La nutria es otra de las carnes apreciadas de esta mesa de cacería. De ella sólo se come el lomo y la cabeza. Quizá se oculta su fuerte sabor, “dulce y blanca, pero enérgica en el estómago más que la del jabalí”, con abundante ajo para asarla. A la nutria joven le asigna el gusto del cordero lechal. De este libro de Cunqueiro, el ciervo es el que más evocaciones produce. No sólo por la tradición de la cacería de reyes de Francia que iban tras él, “por tomar cocidas en vino las puntas de su cuerna y por un filete de solomillo asado y luego envuelto, al servirlo, en el tuétano de los huesos de las largas y valerosas patas.” Pero la gran evocación es la fábula medieval que nos obsequia Cunqueiro cuando hablaba de las doncellas que en el día eran tales y en las noches un encanto las convertía en cervatillas. Una de esas doncellas carolingias, Margarita, avisa a su madre de que su hermano Roldanías la anda persiguiendo de noche para darle caza sin saber el hechizo de que es objeto. Pero muy tarde llega la reconvención porque Roldanías ha cazado a la cierva sin conocer que es su hermana. Por ello, Cunqueiro registra prodigiosamente que “…cuando llegaban los días de la caza, el avisador de San Humberto en las Ardenas, mandaba que ningún cazador fuere osado de alancear o herir con flechas las ciervas, sin antes demandarles, por Nuestro Señor, si eran ciervas propias o encantadas doncellas amorosas.” La riqueza fantástica de la Edad Media, que no deja de habitar en la imaginación y los recuerdos del presente cunqueiriano, no sólo cantaba a Melusinas y Morganas sino a las muchas vírgenes hechizadas que penaban como ciervas por los prados por un amor nocturno para huir de la noche y alcanzar la mañana liberadora.

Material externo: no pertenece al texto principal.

(** * Session engine of the flashcard application (src/session.js)

    A shallow embedding of the queue builder, the rating functions (simple
    mode and the SM-2 derived spaced mode), the one-level rewind and the
    daily counters, followed by the properties the specification states
    about them.

    Conventions.
    - JavaScript numbers that hold a fractional value (the ease factor and
      every intermediate product) are IEEE binary64 values: Rocq's primitive
      floats, with the same operations.
    - Counters, limits and the review interval are integer valued numbers
      and are modelled in [Z]; [Z2float] gives the double an integer is
      when it enters a floating point product.
    - Card objects live in a store and are named by their address; the
      deck's card list, the queue and the rewind record hold addresses, so
      that a card reached through two of them is one object.
    - An own property of a card is [Absent], [Null] or holds a value.
    - The clock and the random source belong to the host: an operation
      takes the date [getTodayStr()] returns during the call as [today],
      and the shuffle takes the indices drawn with [Math.random()].
    - A date string [YYYY-MM-DD] is given by the number of its day since
      1970-01-01. [addDays] is the code's: local noon of the day read as a
      [Date], [setDate], [toISOString], over the time values, the time
      zone and the range of [Date] as ECMAScript defines them; dates are
      compared as the strings they are.

    The session engine is followed by the parts of the application built
    on it: the state machine of the main screen and the dialogs that change
    the deck (ui.js, dialogs.js), the deck storage and the deck import
    (config.js), and the text import (dialogs.js). *)

From Stdlib Require Import ZArith Floats.PrimFloat Floats.SpecFloat
  Floats.FloatOps Floats.FloatAxioms.
From stdpp Require Import base option list strings gmap.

Por último, está el jabalí, iracundo y totémico, al decir de nuestro autor, que se pica en tantas partes como las provincias del Sacro Imperio. Sin duda, se trata de la carne más cristiana de todas cuya ingesta reafirma los vigores del catolicismo y protestantismo por igual. Quien lo come, no hay duda de que proclama una cultura y una fe. Cunqueiro confirma que su sabor es hijo de su ira y hay que dominarlo con los vinagres de jerez, de moscatel, del blanco dulce, del tinto y del clarete. Se usa también la menta, el perejil y el estragón, pero nunca las cebollas. Hace amistad con el laurel, la naranja y el limón, y pide el autor reconfortarlo con los membrillos pitagóricos de Samos. Y el vino que nuestro señor oficiante recomienda para la carne más civilizatoria de Occidente, es el más intelectual de los vinos, un Gevray-Chambertine, haciéndose eco de las líneas entrañables de madame Clermont-Tonnerre. Y si no se consigue, Álvaro Cunqueiro pide regarlo con los caldos venerables y cristianos de la Rioja.
Estos capítulos memorables hacen que la culinaria se arriesgue al idilio, a la placidez, y el hábito de la historia que atesora y conserva a sus anchas en esta mesa europea sin fronteras, también allegada a las Américas, que seguimos en el mapa de Occidente que nos define. El rapsoda mindoniense, que persigue un otoño sin pausa, cierra con sus alejandrinos gastronómicos esta conversación de mesa y sobremesa y alzamos una copa de vino riojano o de los albariños de los que tanto se enorgullecía, para brindar por él y nunca dejar de hacerlo.
—————————————
Autor: Karl Krispin. Título: Venta: Amazon.


Veían el mundo tal como escribían, por eso seguirían siendo poetas aunque no escribieran un verso. Lo eran por su mirada asombrada a tiempo y mundo, que hace certera esa frase de que ‘si no os hacéis como niños, no entraréis en el Reino de los Cielos’.
Magnífico comentario. Gracias. Es una lástima que tanto Cunqueiro y especialmente Castroviejo estén tan olvidados. Hay rescatarlos para la memoria de este mundo de amnesias selectivas. Saludos.